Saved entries
************

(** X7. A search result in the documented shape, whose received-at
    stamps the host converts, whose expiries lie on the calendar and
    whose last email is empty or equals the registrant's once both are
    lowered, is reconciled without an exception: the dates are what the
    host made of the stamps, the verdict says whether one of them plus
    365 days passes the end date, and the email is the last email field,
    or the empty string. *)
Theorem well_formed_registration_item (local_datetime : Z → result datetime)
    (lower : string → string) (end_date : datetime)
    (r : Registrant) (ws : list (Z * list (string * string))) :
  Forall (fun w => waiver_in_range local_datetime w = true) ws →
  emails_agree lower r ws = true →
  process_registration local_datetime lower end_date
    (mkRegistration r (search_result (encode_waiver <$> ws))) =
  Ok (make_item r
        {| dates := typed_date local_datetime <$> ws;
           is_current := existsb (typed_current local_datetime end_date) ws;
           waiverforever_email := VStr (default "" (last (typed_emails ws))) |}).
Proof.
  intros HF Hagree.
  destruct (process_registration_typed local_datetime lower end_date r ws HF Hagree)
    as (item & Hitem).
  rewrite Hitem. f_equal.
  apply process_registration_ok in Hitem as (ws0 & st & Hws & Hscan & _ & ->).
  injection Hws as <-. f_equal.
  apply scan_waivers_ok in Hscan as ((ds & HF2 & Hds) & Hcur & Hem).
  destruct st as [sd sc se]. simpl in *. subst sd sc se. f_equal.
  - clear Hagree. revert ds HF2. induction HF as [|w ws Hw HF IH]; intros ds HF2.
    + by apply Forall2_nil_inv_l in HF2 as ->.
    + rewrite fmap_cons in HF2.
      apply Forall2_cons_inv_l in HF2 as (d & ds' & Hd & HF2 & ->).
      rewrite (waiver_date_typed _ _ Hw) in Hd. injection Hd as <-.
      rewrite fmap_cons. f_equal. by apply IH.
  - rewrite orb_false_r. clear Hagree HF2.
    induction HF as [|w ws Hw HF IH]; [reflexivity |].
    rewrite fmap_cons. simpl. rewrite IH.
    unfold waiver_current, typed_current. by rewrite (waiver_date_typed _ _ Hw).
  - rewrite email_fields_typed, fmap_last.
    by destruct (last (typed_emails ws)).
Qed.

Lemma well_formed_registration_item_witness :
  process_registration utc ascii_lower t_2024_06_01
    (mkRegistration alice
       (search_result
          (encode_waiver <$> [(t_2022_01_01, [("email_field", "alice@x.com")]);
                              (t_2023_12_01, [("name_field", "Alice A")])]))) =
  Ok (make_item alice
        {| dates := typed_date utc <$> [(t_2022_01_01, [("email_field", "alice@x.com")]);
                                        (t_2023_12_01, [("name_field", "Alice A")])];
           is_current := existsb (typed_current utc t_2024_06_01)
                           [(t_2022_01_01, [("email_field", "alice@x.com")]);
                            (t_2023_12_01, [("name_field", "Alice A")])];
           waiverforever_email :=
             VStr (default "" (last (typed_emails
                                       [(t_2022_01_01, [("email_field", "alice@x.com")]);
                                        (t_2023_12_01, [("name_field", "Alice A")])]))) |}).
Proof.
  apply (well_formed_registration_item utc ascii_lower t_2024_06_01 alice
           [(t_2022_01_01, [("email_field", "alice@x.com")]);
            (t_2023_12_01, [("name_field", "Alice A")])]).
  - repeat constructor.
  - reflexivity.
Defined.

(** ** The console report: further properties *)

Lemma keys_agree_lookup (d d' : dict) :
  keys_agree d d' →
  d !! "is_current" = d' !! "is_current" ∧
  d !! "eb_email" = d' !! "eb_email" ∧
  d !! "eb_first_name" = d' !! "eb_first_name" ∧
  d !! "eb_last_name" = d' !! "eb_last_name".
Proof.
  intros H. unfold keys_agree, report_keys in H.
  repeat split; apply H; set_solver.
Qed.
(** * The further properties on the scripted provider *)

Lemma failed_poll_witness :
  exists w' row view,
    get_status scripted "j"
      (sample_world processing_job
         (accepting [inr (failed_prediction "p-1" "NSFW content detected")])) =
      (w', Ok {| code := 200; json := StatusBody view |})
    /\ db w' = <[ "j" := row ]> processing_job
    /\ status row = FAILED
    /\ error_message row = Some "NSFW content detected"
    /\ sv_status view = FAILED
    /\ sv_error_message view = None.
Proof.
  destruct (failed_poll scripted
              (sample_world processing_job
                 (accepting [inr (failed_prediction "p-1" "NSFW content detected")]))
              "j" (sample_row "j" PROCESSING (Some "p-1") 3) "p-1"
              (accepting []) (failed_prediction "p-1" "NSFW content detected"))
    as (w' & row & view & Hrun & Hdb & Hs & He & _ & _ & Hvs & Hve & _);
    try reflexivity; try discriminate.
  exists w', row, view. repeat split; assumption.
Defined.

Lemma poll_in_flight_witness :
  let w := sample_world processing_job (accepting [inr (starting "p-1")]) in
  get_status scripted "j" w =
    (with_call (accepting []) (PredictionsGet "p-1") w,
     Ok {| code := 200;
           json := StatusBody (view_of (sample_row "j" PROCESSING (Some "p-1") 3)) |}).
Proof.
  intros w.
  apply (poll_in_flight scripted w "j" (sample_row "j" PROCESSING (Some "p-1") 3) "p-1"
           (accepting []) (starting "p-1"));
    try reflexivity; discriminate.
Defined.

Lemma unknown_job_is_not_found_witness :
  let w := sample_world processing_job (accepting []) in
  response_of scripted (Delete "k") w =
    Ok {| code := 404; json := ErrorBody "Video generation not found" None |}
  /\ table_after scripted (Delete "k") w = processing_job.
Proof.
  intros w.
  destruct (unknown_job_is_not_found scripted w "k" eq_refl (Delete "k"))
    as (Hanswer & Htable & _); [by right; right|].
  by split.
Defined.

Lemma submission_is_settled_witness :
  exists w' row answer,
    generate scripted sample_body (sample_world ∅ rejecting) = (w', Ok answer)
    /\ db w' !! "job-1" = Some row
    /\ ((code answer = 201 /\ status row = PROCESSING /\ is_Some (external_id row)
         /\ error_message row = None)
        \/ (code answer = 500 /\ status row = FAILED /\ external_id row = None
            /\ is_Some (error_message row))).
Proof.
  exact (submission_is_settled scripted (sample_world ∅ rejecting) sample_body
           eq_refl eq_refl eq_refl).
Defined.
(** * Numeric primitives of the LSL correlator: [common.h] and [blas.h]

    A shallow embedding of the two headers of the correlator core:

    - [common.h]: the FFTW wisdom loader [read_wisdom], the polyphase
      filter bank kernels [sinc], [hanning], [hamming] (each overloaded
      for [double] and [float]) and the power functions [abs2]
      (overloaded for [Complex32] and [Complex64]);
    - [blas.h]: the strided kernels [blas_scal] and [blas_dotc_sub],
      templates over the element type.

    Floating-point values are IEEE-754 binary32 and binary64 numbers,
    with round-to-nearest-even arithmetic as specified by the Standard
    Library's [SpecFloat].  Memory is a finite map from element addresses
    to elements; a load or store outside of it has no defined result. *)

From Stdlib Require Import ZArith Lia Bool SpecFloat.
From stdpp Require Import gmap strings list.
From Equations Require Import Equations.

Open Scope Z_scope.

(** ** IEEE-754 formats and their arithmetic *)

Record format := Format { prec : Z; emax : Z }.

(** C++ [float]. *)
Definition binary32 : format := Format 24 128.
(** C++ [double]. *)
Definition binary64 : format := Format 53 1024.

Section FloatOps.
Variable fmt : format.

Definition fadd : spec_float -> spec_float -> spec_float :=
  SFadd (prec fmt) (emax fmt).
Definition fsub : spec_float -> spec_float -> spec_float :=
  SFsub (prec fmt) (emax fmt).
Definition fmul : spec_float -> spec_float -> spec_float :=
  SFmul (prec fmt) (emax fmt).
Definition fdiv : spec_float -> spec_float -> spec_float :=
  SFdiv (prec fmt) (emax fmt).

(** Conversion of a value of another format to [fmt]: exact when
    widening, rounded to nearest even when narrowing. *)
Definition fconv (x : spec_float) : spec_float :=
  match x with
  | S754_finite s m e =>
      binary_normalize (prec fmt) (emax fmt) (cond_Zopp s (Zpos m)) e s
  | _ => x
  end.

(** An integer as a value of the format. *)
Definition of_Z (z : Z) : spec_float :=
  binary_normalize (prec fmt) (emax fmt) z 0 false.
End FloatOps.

************

Exercise aim: Within the data, how many lines hold "list"? Respond with only the number.

Answer: 2